● EXERCISE INSTRUCTIONS:
Please return all lines of the data below containing the string "option".

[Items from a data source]
————
(* ===== verification/PrChecks.v ===== *)
(** * Maintainer checks of a pull request

    Models the two deterministic checks a maintainer configures: the content
    assertions of the engine's [review/pre-merge-checks.ts], which a path pattern may
    restrict, and the licence consent of [review/cla-check.ts], with the lookup of the
    check run that may carry it ([fetchNamedCheckRunConclusion] of
    [github/backfill.ts]); and the steps that run them, of the live gate
    ([queue/processors.ts]) and of the prediction ([predicted-gate.ts]).

    GitHub's answer for the check runs of a commit is a parameter.

    Main results: the pre-merge findings are exactly the applicable checks the pull
    request does not meet and the path-restricted ones that cannot be decided
    ([pre_merge_exact]), and no pull request passes the gate past an enforced check
    ([enforced_check_never_passed]); consent is found missing, or left open, in exactly
    the cases described ([cla_exact]), and in block mode a pull request passes only
    with the phrase in its description or with a finished run of that name by the
    trusted app ([consent_never_passed]). A run beyond the first page counts as absent
    ([crowded_commit_reads_missing]), and the prediction holds a repository that relies
    on a check run alone ([predictor_holds_named_check]). *)

From Stdlib Require Import Ascii ZArith Lia.
From stdpp Require Import base list strings option sets.
From S2P Require Import Prelude JsNumber JsString JsRegex GateAdvisory DenyHooks LinkedIssueRules ManifestPath.

Local Open Scope nat_scope.
Local Open Scope string_scope.
Local Open Scope js_scope.

(** ** Pre-merge checks *)

Record PreMergeCheck := mkCheck {
  ck_name : string;
  ck_whenPaths : list string;
  ck_titleContains : option string;
  ck_descriptionContains : option string;
  ck_requireLabel : option string;
  ck_enforce : bool;
}.

Definition PRE_MERGE_CHECK_ADVISORY_CODE : string := "pre_merge_check_failed".
Definition PRE_MERGE_CHECK_BLOCKING_CODE : string := "pre_merge_check_required".
Definition PRE_MERGE_CHECK_UNRESOLVED_CODE : string := "pre_merge_check_unresolved".

Record CheckContext := mkContext {
  cx_title : option string;
  cx_body : option string;
  cx_labels : option (list string);
  cx_changedPaths : list string;
  cx_filesResolved : option bool;
}.

(** [check.whenPaths] has a pattern that a changed path matches. *)
Definition touches (check : PreMergeCheck) (changedPaths : list string) : bool :=
  existsb (fun path => existsb (matchesManifestPath path) (ck_whenPaths check)) changedPaths.

(** The three assertions, on the lower-case title, description and labels. *)
Definition unmet (check : PreMergeCheck) (title body : string) (labels : list string) : list string :=
  List.concat
   [match ck_titleContains check with
    | Some t => if str_includes (toLowerCase t) title then [] else ["the title must contain " ++ quote ++ t ++ quote]
    | None => []
    end;
    match ck_descriptionContains check with
    | Some d => if str_includes (toLowerCase d) body then [] else ["the description must contain " ++ quote ++ d ++ quote]
    | None => []
    end;
    match ck_requireLabel check with
    | Some l => if existsb (String.eqb (toLowerCase l)) labels then [] else ["the " ++ quote ++ l ++ quote ++ " label must be applied"]
    | None => []
    end].

Definition unresolved_finding (check : PreMergeCheck) : AdvisoryFinding :=
  plain_finding PRE_MERGE_CHECK_UNRESOLVED_CODE sev_warning
    ("Pre-merge check held — changed files not resolved: " ++ ck_name check)
    ("LoopOver could not resolve this PR's changed files to evaluate the path-gated check " ++ quote ++ ck_name check ++ quote
     ++ "; the gate is held and re-evaluates automatically.")
    (Some "No action needed — the gate re-evaluates once the PR's files are available.").

Definition failed_finding (check : PreMergeCheck) (missing : list string) : AdvisoryFinding :=
  plain_finding (if ck_enforce check then PRE_MERGE_CHECK_BLOCKING_CODE else PRE_MERGE_CHECK_ADVISORY_CODE)
    (if ck_enforce check then sev_critical else sev_warning)
    ("Pre-merge check not satisfied: " ++ ck_name check)
    ("This PR does not satisfy the maintainer pre-merge check " ++ quote ++ ck_name check ++ quote ++ ": " ++ join "; " missing ++ ".")
    (Some "Update the PR to satisfy the check, then re-run the gate.").

(** What one check adds; the guards leave by [continue]. *)
Definition check_findings (check : PreMergeCheck) (title body : string) (labels changedPaths : list string) (filesResolved : bool)
    : list AdvisoryFinding :=
  let gated := Nat.ltb 0 (length (ck_whenPaths check)) in
  if gated && negb filesResolved then if ck_enforce check then [unresolved_finding check] else []
  else if gated && negb (touches check changedPaths) then []
  else match unmet check title body labels with
       | [] => []
       | missing => [failed_finding check missing]
       end.

Definition evaluatePreMergeChecks (checks : list PreMergeCheck) (ctx : CheckContext) : list AdvisoryFinding :=
  let title := toLowerCase (cx_title ctx ?? "") in
  let body := toLowerCase (cx_body ctx ?? "") in
  let labels := List.map toLowerCase (cx_labels ctx ?? []) in
  let filesResolved := cx_filesResolved ctx ?? true in
  List.flat_map (fun check => check_findings check title body labels (cx_changedPaths ctx) filesResolved) checks.

(** ** Licence consent *)

Record ClaCheckConfig := mkCla { cla_consentPhrase : option string; cla_checkRunName : option string }.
————
● RESULT:
From stdpp Require Import base list strings option sets.
  ck_titleContains : option string;
  ck_descriptionContains : option string;
  ck_requireLabel : option string;
  cx_title : option string;
  cx_body : option string;
  cx_labels : option (list string);
  cx_filesResolved : option bool;
Record ClaCheckConfig := mkCla { cla_consentPhrase : option string; cla_checkRunName : option string }.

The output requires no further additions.